6. He had stirred up the rebellion in order that Christianity should make all men equal and that the Princes and noblemen who did not wish to support the Gospel should be driven out and put to death. 7. The leaders of the Allstedt League were Bartel Krumpfe Bartel Zimmermann Peter Warmuth Niklaus Rucker Andreas Krumpfe Bischoff of Wolferode - all from Allstedt. 8. The Articles which they proposed and were putting into effect were: Omnia sunt Communia [all things are to be held in common] 7, and should be shared out amongst everyone according to his need, as occasion demanded. Any Prince, Count or nobleman who did not want to do that, having been once reminded of it, should have his head chopped off or be hanged. 9. Also enrolled in the league were: Hans Rodemann Peter Schutze Peter Beher all from the Mansfeld Valley Tilo Fischer from Weimelburg Tilo Banse from Sangerhausen Peter Rodemann, ditto. The register, in which the names of the members of the league are written, is in the possession of Bartel Krumpfe of Allstedt. 10. In his youth, when he was a vicar in Aschersleben and Halle, he had organised a league as well. Members were Peter Blinde of Aschersleben, Peter Engel a verger from Halle, Hans Buttener and Kunz Sander of the same place, living at the Steintor. This league was made against Bishop Ernst of most praiseworthy memory. 8 7 Note, firstly, that this egalitarian demand was not specifically attributed to Müntzer here, only to the leadership of the Allstedt League; secondly, that there is no particular corroborating evidence for any such demand. 8 Note that this would have been in 1512 or 1513.

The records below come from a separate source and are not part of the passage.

(** * AIND-Isolation: the search agent of [game_agent.py] and the
      evaluation functions of [heuristics.py]

    A shallow embedding of [CustomPlayer] ([get_move], [minimax],
    [alphabeta], [alphabeta_max], [alphabeta_min]), of [custom_score] and of
    the heuristics, followed by the properties of the specification.

    The board class ([isolation.Board]) is not part of the sources: the
    search and the heuristics reach it through a handful of methods only,
    which are taken as the interfaces [Provider] and [BoardQueries]. *)

From Stdlib Require Import ZArith List Bool Lia String QArith.
Import ListNotations.

#[local] Open Scope Z_scope.

(** ** Values *)

(** Python floats as the code uses them: [float('-inf')], [float('inf')] and
    the finite values in between.  Every finite value the repository computes
    is [float] of an integer (or the integer [0]), so finite values are
    integers here; only their order matters to the search. *)
Inductive pyfloat : Type :=
| NegInf
| Fin (z : Z)
| PosInf.

(** A move or a board location: a [(row, col)] tuple. *)
Definition Move : Type := (Z * Z)%type.

(** What the searches return: a [(score, move)] tuple. *)
Definition result : Type := (pyfloat * Move)%type.

Module Float.

Definition eqb (a b : pyfloat) : bool :=
  match a, b with
  | NegInf, NegInf => true
  | Fin x, Fin y => x =? y
  | PosInf, PosInf => true
  | _, _ => false
  end.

11. If he had succeeded in his plan, and as he had intended, it was his opinion, and was common knowledge among all the members of his league, that he would take control of all the land for 10 miles 9 around Mühlhausen, and the land of Hessen, and deal with the Princes and noblemen as indicated above. Most of them knew this quite well. 12. The people of Mühlhausen had given him eight cart-loads of firearms. The Count von Stolberg had given a small cannon to the people of Frankenhausen. 10 9 10 German miles in Saxony = approx 90 kilometres 10 Count Bodo von Stolberg ransomed his son, Wolf, who had been captured by the rebels, by donating a halbe Schlange a small cannon capable of firing 7lb shots.

Fragment with further statements by Müntzer: 1. In Zwickau, the parishes of both St Katherine and Our Dear Lady had elected him as preacher. I was there one year, for my testimony was highly respected. 2. Master Heinrich Pfeiffer first took the field in order to support the people of Salza. 3. Master Heinrich Pfeiffer began the first rebellion in Mühlhausen; preached there for 1½ years. 4. I spoke to the peasants of Klettgau and Hegau near Basel, asking them if they wanted to march to Mühlhausen and this area. They said that they would do that if they were paid. Thomas Müntzer s Recantation, 17 th May 1525 The statements which follow were made by Thomas Müntzer, willingly and after due contemplation of his own conscience, in the presence of the noble high-born lord Philip count of Solms etc, Master Gebhard count and lord of Mansfeld etc, Master Ernst of Schönburg, Lord of Glauchau and Waldenberg, our gracious, constant and judicious lord Apel of Ebeleben, knight, Simon von Greussen, Hans von Berlepsch and Cristoff Lau, and he asked them to remind him of these in case he forgot, so that he could repeat them in front of everyone before he died and affirm them with his own lips. Firstly, in respect of the nobility, to whom one should always be obedient and give due service, he had preached quite the opposite in immoderate language, and his audience and the lords subjects listened immoderately, and he had then involved himself with them in shocking and wanton sedition and rebellion and disobedience; he begged them now not to be angered by what he had done, but rather to obey this same nobility as God had ordained and established, and to forgive him. Secondly, since he had preached many kinds of opinions, madness and errors about the most revered sacrament of the holy and divine body of Christ, and also had preached rebelliously and seditiously against the order of the common Christian Church, he now wants to yield peaceably to all that this same Christian Church has always maintained and still maintains, and now to meet death as one who is wholly and truly conformed in it, begging them for God s sake to pray for him before God and the whole world, and to forgive him as a brother.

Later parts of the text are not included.